═══ INPUT RECORDS

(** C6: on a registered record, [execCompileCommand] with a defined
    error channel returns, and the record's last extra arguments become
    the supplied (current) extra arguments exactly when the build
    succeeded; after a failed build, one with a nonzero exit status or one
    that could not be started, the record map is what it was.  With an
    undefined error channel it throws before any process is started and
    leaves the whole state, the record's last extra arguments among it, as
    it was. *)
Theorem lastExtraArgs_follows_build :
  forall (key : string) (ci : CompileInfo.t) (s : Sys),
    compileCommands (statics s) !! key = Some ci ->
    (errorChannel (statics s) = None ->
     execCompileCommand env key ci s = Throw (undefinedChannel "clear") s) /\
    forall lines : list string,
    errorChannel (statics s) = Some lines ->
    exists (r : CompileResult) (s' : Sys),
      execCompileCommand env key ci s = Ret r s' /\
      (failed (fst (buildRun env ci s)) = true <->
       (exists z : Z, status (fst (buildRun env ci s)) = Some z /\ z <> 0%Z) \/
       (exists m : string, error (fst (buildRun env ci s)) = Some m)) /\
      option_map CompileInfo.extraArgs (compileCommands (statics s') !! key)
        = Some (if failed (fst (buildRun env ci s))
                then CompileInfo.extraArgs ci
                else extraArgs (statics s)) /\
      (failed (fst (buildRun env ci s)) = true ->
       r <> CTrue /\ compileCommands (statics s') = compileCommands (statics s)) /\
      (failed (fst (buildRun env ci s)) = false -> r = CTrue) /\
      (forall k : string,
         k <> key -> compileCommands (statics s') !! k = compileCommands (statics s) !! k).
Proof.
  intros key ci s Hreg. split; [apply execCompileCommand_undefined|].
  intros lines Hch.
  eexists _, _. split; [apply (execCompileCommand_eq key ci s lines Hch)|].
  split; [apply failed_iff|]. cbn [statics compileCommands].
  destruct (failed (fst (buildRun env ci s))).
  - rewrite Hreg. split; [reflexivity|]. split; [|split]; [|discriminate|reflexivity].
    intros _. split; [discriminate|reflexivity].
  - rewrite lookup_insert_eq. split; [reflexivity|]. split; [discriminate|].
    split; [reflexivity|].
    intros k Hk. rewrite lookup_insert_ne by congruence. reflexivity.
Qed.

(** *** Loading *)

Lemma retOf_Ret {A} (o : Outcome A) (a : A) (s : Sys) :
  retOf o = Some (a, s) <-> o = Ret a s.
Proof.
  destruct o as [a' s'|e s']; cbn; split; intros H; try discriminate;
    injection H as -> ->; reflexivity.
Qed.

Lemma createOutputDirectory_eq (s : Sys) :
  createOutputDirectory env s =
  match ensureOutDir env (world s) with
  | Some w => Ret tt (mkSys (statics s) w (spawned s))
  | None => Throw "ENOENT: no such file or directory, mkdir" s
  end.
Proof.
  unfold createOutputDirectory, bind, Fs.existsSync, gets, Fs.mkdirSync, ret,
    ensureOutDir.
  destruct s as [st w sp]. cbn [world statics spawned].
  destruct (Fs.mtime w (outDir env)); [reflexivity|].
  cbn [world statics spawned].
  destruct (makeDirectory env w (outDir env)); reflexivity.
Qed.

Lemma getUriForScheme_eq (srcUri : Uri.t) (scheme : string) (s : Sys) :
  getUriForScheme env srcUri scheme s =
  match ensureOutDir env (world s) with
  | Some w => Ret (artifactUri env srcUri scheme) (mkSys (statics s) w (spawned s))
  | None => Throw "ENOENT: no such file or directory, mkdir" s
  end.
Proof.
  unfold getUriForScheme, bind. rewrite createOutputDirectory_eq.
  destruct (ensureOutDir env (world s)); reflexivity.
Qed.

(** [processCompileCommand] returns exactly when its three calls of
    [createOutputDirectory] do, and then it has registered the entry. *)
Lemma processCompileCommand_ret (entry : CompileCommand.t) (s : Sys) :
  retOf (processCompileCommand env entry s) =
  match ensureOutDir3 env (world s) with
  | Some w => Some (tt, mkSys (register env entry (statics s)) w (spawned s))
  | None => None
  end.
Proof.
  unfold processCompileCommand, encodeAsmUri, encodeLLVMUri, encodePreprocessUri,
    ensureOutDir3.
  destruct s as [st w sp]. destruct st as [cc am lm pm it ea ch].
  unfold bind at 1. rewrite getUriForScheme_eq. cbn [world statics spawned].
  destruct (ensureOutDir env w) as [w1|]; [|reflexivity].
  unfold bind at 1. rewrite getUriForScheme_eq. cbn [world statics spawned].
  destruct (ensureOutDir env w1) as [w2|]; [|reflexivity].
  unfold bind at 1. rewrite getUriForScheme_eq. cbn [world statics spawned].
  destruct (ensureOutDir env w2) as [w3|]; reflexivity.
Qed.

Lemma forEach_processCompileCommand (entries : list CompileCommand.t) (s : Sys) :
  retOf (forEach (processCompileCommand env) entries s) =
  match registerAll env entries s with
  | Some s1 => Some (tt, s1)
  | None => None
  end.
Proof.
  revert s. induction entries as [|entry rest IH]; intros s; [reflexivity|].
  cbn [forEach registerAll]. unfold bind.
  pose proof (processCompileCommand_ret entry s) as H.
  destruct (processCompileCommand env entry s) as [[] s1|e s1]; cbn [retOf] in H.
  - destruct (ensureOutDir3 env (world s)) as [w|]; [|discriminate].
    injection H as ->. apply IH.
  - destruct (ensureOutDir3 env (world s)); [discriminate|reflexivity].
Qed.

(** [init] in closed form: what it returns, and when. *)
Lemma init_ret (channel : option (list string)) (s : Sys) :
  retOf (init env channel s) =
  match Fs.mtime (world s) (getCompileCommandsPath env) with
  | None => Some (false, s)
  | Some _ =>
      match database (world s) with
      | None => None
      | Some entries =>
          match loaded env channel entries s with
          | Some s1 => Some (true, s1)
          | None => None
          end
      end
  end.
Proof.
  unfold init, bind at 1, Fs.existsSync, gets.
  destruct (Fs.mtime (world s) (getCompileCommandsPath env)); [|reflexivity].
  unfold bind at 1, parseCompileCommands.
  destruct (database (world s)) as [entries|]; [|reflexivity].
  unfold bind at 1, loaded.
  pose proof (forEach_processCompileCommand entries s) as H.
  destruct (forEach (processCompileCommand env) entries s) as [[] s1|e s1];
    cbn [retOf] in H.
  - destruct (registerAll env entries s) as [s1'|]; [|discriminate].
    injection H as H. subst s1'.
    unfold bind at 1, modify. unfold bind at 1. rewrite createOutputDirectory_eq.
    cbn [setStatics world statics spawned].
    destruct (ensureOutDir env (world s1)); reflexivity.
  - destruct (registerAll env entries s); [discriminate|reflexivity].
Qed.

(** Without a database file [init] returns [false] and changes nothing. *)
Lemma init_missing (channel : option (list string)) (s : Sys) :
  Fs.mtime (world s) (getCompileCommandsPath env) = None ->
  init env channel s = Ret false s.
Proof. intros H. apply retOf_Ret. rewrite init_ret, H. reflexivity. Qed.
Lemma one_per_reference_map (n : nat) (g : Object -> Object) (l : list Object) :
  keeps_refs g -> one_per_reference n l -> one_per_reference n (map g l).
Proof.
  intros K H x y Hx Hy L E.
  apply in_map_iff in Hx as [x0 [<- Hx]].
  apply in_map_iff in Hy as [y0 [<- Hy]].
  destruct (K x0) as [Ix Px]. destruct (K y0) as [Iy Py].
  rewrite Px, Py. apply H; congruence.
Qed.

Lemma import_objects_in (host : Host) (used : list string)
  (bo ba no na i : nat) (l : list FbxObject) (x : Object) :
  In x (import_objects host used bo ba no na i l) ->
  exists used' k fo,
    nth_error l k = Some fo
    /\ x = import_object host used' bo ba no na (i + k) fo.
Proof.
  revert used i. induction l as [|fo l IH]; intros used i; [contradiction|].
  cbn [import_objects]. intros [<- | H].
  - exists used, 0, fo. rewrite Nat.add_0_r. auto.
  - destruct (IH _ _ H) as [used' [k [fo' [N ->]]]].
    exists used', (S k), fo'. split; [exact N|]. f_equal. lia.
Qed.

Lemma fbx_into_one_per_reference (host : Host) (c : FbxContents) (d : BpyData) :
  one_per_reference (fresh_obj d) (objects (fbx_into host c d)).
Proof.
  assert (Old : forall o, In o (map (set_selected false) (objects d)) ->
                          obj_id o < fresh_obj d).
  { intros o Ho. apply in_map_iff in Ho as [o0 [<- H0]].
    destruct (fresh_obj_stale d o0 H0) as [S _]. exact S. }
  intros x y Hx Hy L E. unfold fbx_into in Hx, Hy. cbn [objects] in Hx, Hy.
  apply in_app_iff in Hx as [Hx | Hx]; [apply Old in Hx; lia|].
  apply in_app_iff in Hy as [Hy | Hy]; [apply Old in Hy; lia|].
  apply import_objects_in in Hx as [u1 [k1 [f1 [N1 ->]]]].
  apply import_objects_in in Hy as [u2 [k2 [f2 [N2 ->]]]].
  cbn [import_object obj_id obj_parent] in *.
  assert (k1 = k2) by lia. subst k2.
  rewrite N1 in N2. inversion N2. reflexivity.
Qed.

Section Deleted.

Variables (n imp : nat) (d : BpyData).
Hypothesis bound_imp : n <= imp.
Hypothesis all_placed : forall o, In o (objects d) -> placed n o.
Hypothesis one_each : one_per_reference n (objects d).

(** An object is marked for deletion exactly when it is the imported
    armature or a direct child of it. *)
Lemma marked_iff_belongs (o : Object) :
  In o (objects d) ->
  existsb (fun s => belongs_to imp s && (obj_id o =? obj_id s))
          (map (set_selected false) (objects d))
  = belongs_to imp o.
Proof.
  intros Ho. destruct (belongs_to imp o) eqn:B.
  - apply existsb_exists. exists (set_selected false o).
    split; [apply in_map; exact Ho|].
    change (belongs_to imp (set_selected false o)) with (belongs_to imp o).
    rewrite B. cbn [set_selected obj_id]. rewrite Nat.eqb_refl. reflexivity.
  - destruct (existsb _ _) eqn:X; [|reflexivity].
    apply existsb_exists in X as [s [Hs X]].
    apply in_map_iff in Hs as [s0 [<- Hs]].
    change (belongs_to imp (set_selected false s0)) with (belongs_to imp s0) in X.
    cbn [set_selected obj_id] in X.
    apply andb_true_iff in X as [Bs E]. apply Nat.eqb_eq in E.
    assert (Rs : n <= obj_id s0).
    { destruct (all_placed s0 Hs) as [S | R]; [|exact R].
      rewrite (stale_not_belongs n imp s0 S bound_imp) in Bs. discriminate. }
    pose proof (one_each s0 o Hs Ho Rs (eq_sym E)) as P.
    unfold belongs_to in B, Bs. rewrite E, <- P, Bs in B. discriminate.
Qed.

══════
═══ INPUT RECORDS

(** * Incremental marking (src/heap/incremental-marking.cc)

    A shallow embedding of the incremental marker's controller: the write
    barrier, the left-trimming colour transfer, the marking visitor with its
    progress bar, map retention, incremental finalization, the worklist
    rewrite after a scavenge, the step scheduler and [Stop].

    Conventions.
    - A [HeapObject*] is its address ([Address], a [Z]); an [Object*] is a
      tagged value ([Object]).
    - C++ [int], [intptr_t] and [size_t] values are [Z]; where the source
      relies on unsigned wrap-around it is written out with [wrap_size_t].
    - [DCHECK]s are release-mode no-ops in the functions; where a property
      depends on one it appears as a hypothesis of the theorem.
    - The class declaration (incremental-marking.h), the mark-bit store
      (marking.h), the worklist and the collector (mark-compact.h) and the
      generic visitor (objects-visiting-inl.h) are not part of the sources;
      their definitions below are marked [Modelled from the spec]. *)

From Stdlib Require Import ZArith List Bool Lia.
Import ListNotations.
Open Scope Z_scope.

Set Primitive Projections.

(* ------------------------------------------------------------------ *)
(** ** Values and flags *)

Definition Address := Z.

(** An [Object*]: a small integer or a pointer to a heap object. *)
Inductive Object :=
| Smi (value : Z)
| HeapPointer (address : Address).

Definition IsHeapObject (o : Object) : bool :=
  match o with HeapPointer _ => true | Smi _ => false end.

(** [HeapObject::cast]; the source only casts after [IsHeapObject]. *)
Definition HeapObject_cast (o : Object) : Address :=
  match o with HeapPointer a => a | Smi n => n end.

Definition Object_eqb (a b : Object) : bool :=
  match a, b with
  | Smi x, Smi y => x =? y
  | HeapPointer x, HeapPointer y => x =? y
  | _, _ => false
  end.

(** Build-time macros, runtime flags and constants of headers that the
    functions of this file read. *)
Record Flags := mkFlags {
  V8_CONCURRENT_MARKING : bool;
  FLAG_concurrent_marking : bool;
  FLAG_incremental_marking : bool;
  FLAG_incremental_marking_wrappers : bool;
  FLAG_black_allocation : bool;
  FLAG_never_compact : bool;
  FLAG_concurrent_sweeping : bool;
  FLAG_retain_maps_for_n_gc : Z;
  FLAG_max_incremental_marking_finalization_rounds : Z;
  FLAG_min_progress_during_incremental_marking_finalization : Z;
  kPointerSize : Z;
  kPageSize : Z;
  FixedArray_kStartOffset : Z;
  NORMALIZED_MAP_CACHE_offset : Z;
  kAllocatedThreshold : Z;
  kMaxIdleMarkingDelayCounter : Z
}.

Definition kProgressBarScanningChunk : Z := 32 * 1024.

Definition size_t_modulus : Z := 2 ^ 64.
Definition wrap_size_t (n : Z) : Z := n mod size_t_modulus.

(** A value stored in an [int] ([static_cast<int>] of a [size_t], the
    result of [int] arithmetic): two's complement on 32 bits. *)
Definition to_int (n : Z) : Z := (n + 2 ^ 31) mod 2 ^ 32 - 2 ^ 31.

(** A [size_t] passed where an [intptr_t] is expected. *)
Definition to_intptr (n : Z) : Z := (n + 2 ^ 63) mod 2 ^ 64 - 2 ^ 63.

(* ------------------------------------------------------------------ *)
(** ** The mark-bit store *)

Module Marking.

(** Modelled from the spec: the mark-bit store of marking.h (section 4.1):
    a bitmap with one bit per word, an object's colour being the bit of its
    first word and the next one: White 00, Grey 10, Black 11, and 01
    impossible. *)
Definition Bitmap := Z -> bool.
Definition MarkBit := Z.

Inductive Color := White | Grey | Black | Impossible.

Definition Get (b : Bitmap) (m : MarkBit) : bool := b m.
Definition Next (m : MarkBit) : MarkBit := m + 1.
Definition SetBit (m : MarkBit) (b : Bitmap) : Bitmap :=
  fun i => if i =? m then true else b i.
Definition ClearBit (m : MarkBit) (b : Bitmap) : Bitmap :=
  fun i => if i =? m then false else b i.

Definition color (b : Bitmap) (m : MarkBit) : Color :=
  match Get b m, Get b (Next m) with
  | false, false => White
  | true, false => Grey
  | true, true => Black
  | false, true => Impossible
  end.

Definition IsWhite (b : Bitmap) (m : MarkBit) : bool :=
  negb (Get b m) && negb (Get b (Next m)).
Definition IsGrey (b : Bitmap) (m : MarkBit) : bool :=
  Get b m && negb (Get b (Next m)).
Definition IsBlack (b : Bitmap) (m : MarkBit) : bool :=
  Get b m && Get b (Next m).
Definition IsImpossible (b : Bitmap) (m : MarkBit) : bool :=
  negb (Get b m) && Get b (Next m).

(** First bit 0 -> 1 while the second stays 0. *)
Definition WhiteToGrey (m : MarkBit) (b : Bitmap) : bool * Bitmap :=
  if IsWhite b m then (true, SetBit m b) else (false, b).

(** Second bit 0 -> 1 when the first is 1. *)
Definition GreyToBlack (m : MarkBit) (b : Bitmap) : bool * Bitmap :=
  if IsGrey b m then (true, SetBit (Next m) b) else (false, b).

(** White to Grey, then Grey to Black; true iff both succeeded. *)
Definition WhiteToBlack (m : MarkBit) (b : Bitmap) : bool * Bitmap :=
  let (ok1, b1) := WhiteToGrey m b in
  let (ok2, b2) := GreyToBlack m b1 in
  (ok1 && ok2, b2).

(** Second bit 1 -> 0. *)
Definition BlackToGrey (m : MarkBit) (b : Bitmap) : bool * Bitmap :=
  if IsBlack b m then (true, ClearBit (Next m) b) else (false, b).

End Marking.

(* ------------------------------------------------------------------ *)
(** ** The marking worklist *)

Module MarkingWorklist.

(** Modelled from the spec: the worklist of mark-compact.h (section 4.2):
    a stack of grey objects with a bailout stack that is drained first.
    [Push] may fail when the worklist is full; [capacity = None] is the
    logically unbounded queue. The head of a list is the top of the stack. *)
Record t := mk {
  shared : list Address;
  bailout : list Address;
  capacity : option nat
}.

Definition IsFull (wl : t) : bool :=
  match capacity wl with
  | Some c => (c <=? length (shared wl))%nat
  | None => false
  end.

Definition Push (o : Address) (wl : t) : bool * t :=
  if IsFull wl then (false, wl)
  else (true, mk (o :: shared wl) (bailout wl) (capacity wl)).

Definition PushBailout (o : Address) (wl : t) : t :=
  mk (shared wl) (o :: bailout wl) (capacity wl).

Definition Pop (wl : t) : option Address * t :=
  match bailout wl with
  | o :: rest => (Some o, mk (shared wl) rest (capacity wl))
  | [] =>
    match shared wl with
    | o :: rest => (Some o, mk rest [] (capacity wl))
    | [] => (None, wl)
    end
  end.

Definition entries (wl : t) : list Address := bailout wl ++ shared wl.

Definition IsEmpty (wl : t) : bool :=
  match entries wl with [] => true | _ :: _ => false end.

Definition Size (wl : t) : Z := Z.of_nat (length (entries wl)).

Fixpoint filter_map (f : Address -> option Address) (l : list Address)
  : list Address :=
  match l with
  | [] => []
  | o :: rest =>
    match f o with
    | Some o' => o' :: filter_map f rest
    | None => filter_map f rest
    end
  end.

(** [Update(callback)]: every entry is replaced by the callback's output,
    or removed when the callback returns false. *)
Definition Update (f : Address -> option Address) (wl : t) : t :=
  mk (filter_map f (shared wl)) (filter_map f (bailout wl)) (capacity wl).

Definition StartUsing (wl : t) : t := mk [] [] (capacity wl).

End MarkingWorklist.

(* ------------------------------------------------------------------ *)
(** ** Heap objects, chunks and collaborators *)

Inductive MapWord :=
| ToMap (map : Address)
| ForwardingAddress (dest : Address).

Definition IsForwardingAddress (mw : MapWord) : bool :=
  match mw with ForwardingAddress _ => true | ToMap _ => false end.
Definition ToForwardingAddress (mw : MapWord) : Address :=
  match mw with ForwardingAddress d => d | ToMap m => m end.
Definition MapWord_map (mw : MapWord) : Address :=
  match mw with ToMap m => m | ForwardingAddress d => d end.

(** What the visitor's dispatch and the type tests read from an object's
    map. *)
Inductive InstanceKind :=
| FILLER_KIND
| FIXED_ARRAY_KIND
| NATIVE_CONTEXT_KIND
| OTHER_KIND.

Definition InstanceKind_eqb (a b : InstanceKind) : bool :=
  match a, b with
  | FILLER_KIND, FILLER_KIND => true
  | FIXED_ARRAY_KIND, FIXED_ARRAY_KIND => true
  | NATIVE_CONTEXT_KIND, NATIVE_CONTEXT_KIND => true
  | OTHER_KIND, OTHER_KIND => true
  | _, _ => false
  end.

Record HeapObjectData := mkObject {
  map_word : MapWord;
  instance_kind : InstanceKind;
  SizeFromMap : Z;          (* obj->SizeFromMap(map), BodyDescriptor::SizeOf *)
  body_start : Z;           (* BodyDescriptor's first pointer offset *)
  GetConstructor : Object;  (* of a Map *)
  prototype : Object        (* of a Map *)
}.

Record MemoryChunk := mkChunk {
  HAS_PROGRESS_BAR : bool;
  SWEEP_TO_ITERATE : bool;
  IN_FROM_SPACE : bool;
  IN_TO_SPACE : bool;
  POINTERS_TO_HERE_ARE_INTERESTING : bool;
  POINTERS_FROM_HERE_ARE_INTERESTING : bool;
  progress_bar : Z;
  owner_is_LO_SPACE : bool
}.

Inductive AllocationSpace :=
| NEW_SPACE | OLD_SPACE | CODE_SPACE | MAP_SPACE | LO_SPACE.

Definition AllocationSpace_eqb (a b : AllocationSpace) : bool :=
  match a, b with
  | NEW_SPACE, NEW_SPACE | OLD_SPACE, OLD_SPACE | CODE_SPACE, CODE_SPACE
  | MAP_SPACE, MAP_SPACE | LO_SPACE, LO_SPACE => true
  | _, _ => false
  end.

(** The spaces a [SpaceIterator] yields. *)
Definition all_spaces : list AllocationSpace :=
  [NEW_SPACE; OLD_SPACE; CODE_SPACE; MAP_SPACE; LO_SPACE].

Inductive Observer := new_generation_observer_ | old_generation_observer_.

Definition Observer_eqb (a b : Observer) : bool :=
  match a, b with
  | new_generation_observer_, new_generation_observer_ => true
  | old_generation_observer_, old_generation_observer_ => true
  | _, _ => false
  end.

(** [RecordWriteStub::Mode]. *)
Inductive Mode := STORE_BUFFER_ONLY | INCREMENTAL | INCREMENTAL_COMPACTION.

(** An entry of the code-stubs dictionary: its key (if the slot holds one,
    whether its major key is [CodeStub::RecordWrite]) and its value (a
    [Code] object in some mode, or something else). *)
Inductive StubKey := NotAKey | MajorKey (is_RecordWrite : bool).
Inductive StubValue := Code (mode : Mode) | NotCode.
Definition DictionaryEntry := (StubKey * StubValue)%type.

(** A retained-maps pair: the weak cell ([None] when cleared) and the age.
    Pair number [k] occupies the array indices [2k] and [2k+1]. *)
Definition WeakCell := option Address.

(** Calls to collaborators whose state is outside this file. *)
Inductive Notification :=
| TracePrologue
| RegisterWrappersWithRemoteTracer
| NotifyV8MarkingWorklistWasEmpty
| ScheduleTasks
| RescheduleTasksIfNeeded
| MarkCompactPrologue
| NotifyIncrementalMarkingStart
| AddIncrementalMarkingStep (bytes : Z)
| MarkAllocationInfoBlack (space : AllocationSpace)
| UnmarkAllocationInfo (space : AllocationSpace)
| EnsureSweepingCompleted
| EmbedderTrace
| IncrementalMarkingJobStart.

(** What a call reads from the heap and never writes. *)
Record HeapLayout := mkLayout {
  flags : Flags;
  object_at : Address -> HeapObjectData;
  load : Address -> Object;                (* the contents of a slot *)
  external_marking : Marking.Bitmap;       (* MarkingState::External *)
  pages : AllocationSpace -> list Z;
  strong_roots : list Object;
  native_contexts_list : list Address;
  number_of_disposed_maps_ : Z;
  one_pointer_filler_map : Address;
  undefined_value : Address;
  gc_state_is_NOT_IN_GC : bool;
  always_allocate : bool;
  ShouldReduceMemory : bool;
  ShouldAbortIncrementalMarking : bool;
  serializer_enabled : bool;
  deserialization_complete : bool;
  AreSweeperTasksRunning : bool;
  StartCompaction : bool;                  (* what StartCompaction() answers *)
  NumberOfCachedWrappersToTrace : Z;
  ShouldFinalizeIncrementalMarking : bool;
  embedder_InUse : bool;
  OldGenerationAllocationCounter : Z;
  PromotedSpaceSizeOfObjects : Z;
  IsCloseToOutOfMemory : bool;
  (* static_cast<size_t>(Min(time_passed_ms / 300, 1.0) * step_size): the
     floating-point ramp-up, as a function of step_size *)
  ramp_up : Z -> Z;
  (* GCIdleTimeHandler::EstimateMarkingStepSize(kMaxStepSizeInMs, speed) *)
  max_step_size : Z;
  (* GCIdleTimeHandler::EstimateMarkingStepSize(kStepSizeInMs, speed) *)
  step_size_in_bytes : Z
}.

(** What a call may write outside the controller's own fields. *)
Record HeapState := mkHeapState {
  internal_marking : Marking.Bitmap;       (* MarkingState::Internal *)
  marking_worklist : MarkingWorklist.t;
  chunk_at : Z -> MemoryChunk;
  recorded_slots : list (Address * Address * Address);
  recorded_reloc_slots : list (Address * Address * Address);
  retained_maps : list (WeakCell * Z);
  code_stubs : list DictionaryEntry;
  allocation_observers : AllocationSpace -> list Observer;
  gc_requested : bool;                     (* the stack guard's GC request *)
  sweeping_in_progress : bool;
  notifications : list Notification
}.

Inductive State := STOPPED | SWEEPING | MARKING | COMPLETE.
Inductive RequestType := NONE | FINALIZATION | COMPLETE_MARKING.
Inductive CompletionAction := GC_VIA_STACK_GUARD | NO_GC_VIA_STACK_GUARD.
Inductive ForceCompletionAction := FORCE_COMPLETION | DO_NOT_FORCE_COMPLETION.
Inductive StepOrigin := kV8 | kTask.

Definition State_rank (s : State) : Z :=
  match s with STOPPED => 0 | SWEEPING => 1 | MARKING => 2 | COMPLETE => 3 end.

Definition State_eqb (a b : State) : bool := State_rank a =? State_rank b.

══════

Print exactly the lines of the listing above starting at the line containing "max_step_size : Z;" and ending at the line containing "Inductive CompletionAction := GC_VIA_STACK_GUARD", both included.

▸ EXERCISE SOLUTION
  max_step_size : Z;
  (* GCIdleTimeHandler::EstimateMarkingStepSize(kStepSizeInMs, speed) *)
  step_size_in_bytes : Z
}.

(** What a call may write outside the controller's own fields. *)
Record HeapState := mkHeapState {
  internal_marking : Marking.Bitmap;       (* MarkingState::Internal *)
  marking_worklist : MarkingWorklist.t;
  chunk_at : Z -> MemoryChunk;
  recorded_slots : list (Address * Address * Address);
  recorded_reloc_slots : list (Address * Address * Address);
  retained_maps : list (WeakCell * Z);
  code_stubs : list DictionaryEntry;
  allocation_observers : AllocationSpace -> list Observer;
  gc_requested : bool;                     (* the stack guard's GC request *)
  sweeping_in_progress : bool;
  notifications : list Notification
}.

Inductive State := STOPPED | SWEEPING | MARKING | COMPLETE.
Inductive RequestType := NONE | FINALIZATION | COMPLETE_MARKING.
Inductive CompletionAction := GC_VIA_STACK_GUARD | NO_GC_VIA_STACK_GUARD.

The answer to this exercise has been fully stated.